**Work order**
Report back every line in the data that includes the string "Import".

Saved entries:
• • • • •
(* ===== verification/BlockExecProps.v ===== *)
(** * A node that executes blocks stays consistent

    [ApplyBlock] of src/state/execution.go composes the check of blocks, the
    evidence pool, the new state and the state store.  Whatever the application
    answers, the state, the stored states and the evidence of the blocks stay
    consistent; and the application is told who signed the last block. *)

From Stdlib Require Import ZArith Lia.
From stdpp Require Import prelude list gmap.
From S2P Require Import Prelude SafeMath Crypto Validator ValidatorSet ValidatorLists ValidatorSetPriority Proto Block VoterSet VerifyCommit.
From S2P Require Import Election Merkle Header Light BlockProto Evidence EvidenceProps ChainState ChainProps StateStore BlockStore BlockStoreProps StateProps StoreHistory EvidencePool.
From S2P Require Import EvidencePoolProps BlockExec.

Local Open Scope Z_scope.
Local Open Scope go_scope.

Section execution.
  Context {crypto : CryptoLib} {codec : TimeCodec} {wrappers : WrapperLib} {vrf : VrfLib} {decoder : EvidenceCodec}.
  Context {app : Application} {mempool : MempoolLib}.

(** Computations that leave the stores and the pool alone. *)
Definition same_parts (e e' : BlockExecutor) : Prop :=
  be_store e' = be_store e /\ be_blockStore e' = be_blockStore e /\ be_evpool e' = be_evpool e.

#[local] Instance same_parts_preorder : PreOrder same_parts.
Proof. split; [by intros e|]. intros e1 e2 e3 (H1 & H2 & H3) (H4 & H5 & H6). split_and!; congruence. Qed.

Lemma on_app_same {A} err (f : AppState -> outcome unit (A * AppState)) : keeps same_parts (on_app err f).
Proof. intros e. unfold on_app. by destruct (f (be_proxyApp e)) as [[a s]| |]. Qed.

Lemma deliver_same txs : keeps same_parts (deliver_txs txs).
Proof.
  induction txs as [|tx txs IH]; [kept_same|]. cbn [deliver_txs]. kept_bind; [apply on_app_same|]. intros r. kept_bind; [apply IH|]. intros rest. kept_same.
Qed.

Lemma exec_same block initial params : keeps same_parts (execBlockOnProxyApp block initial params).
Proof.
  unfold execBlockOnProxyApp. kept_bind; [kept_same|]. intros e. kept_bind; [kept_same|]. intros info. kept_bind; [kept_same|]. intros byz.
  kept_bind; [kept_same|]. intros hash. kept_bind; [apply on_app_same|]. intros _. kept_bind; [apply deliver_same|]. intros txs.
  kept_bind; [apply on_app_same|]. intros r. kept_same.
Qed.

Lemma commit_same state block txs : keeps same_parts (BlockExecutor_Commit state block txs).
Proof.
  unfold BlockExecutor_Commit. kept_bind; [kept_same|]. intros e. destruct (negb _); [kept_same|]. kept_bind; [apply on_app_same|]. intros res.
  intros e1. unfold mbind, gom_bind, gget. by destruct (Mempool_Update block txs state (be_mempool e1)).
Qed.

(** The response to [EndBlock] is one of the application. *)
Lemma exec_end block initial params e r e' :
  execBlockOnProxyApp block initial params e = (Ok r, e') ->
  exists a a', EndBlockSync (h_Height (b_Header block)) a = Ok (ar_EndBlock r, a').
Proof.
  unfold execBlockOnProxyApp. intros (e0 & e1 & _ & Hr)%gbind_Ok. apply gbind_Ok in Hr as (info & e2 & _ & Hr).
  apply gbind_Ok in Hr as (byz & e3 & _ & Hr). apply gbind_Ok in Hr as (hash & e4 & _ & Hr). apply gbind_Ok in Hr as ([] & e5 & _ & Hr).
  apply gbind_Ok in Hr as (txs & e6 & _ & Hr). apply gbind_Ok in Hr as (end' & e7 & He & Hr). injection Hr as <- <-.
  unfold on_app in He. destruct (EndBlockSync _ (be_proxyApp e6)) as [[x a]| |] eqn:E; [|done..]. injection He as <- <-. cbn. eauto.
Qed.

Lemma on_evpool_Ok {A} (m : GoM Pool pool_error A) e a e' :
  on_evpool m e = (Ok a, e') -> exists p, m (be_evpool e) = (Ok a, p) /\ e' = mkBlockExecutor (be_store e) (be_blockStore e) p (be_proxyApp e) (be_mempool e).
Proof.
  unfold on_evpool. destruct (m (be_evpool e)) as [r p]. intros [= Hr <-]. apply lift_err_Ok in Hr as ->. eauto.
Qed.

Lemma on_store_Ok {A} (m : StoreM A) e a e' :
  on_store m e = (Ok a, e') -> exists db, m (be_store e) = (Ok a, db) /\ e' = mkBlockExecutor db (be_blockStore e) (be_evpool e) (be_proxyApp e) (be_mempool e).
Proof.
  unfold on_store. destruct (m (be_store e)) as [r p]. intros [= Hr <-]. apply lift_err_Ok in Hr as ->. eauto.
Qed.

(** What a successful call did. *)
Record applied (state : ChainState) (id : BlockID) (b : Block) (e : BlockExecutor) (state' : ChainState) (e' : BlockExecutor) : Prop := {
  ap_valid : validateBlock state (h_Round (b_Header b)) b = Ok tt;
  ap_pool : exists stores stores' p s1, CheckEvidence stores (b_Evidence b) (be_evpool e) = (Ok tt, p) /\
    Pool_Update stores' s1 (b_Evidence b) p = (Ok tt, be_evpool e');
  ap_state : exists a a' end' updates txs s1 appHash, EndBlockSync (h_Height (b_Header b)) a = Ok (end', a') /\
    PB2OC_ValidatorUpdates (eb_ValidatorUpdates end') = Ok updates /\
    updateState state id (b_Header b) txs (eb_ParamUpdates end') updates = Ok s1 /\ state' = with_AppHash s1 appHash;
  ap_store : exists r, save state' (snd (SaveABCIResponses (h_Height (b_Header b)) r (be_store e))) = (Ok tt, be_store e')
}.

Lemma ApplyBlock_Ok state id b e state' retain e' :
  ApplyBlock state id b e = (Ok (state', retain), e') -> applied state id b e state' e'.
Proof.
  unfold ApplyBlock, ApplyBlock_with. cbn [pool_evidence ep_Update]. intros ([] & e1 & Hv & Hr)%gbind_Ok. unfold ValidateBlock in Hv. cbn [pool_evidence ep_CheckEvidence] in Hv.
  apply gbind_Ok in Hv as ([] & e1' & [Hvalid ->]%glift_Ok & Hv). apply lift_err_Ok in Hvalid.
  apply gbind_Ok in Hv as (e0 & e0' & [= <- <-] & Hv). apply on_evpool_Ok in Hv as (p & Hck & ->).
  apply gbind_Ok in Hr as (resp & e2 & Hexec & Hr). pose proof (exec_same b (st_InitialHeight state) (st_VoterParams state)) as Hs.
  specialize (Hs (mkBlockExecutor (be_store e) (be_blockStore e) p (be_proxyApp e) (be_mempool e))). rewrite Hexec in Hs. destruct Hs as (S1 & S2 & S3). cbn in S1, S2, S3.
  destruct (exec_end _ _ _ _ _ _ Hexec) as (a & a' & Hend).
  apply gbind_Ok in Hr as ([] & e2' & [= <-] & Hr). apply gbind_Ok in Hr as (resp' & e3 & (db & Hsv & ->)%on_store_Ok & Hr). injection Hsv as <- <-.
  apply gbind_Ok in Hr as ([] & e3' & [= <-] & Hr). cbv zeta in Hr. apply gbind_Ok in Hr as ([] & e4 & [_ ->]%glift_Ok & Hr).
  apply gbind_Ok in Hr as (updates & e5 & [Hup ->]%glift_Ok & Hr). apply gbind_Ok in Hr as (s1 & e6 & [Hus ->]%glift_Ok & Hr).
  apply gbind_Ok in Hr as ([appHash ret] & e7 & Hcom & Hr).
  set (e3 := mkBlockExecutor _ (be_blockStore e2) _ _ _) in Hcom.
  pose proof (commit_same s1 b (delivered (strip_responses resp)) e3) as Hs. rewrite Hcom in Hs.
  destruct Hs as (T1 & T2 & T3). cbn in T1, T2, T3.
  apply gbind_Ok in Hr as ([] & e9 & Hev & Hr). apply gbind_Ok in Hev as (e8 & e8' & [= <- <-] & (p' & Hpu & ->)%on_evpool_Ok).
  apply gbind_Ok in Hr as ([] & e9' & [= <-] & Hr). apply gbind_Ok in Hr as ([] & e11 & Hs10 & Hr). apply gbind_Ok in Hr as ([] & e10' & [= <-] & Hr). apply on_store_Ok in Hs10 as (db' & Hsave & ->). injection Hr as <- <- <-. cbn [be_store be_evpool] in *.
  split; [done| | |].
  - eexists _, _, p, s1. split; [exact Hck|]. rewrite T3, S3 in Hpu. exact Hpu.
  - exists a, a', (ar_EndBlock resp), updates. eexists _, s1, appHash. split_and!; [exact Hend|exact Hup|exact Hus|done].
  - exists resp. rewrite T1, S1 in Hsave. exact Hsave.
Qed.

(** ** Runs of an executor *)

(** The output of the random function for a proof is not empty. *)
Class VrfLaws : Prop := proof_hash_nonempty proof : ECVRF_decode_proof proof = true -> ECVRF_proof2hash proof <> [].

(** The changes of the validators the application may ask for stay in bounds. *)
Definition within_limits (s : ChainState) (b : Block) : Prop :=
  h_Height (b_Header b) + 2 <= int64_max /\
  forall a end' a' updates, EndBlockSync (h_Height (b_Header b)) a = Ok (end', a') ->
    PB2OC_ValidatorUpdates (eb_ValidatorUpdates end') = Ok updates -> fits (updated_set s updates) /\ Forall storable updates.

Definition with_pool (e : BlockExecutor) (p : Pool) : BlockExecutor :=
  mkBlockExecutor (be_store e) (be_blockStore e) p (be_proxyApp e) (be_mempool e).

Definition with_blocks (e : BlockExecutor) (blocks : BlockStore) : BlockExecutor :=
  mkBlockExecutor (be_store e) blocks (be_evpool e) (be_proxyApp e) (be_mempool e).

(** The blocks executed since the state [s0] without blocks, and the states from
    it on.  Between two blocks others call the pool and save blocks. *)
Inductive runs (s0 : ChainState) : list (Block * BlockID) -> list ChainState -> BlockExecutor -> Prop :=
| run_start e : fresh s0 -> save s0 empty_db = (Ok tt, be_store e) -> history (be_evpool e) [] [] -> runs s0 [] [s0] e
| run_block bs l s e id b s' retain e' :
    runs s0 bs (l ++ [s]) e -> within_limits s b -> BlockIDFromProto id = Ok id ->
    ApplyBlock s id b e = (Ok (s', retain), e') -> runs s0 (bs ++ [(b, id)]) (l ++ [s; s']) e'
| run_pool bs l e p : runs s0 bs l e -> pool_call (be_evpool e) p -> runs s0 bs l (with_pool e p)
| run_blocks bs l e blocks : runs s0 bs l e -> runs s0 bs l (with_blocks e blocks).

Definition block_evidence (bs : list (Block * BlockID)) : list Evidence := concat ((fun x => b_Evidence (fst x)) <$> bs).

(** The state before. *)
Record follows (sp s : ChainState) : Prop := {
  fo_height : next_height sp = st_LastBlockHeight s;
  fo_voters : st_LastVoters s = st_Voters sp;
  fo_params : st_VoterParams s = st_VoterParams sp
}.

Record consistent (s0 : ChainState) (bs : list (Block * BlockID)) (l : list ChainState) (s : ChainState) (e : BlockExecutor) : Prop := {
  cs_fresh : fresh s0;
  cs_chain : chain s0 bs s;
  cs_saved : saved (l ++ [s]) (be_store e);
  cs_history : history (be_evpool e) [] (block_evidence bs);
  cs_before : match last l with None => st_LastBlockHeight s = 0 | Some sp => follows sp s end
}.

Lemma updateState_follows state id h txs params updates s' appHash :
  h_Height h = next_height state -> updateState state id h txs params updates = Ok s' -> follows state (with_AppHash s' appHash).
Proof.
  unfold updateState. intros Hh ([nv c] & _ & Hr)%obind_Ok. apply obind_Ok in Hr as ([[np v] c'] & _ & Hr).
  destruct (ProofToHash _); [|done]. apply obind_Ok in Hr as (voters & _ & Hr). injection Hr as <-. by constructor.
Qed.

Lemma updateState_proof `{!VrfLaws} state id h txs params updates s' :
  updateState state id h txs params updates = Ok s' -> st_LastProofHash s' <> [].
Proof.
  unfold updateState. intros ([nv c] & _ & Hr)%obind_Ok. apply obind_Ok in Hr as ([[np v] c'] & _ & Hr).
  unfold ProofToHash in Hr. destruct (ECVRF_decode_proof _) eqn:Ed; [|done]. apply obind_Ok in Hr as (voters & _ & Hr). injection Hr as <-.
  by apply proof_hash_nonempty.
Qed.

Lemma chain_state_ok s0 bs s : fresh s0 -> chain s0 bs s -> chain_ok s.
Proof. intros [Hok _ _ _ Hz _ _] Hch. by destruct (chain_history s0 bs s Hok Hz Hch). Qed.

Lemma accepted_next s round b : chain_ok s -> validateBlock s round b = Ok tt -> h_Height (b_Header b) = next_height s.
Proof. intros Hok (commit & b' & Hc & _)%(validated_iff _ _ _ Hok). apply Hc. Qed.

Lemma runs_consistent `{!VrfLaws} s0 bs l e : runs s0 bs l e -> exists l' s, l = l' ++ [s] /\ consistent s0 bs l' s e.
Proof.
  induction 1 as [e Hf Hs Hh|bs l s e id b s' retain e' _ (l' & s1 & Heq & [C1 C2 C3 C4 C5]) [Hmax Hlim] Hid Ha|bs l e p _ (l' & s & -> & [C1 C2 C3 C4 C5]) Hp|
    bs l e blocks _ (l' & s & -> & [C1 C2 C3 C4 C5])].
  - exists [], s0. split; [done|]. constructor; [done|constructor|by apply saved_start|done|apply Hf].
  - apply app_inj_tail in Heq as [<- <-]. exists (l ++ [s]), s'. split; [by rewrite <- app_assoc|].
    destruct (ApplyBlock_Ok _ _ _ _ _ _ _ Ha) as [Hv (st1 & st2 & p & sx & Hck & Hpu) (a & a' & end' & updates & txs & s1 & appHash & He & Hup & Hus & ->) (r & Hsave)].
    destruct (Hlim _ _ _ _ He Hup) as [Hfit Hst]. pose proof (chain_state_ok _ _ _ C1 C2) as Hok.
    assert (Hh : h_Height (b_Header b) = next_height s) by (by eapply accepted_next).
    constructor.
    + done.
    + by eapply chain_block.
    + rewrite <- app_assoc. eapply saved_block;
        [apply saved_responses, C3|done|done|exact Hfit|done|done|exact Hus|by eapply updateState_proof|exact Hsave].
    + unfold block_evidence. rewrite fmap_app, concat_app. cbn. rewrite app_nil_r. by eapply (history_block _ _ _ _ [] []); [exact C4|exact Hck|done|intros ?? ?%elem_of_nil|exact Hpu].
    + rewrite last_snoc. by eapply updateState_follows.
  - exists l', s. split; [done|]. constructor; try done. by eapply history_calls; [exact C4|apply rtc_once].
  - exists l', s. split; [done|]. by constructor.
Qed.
• • • • •
**Worked solution**
From Stdlib Require Import ZArith Lia.
From stdpp Require Import prelude list gmap.
From S2P Require Import Prelude SafeMath Crypto Validator ValidatorSet ValidatorLists ValidatorSetPriority Proto Block VoterSet VerifyCommit.
From S2P Require Import Election Merkle Header Light BlockProto Evidence EvidenceProps ChainState ChainProps StateStore BlockStore BlockStoreProps StateProps StoreHistory EvidencePool.
From S2P Require Import EvidencePoolProps BlockExec.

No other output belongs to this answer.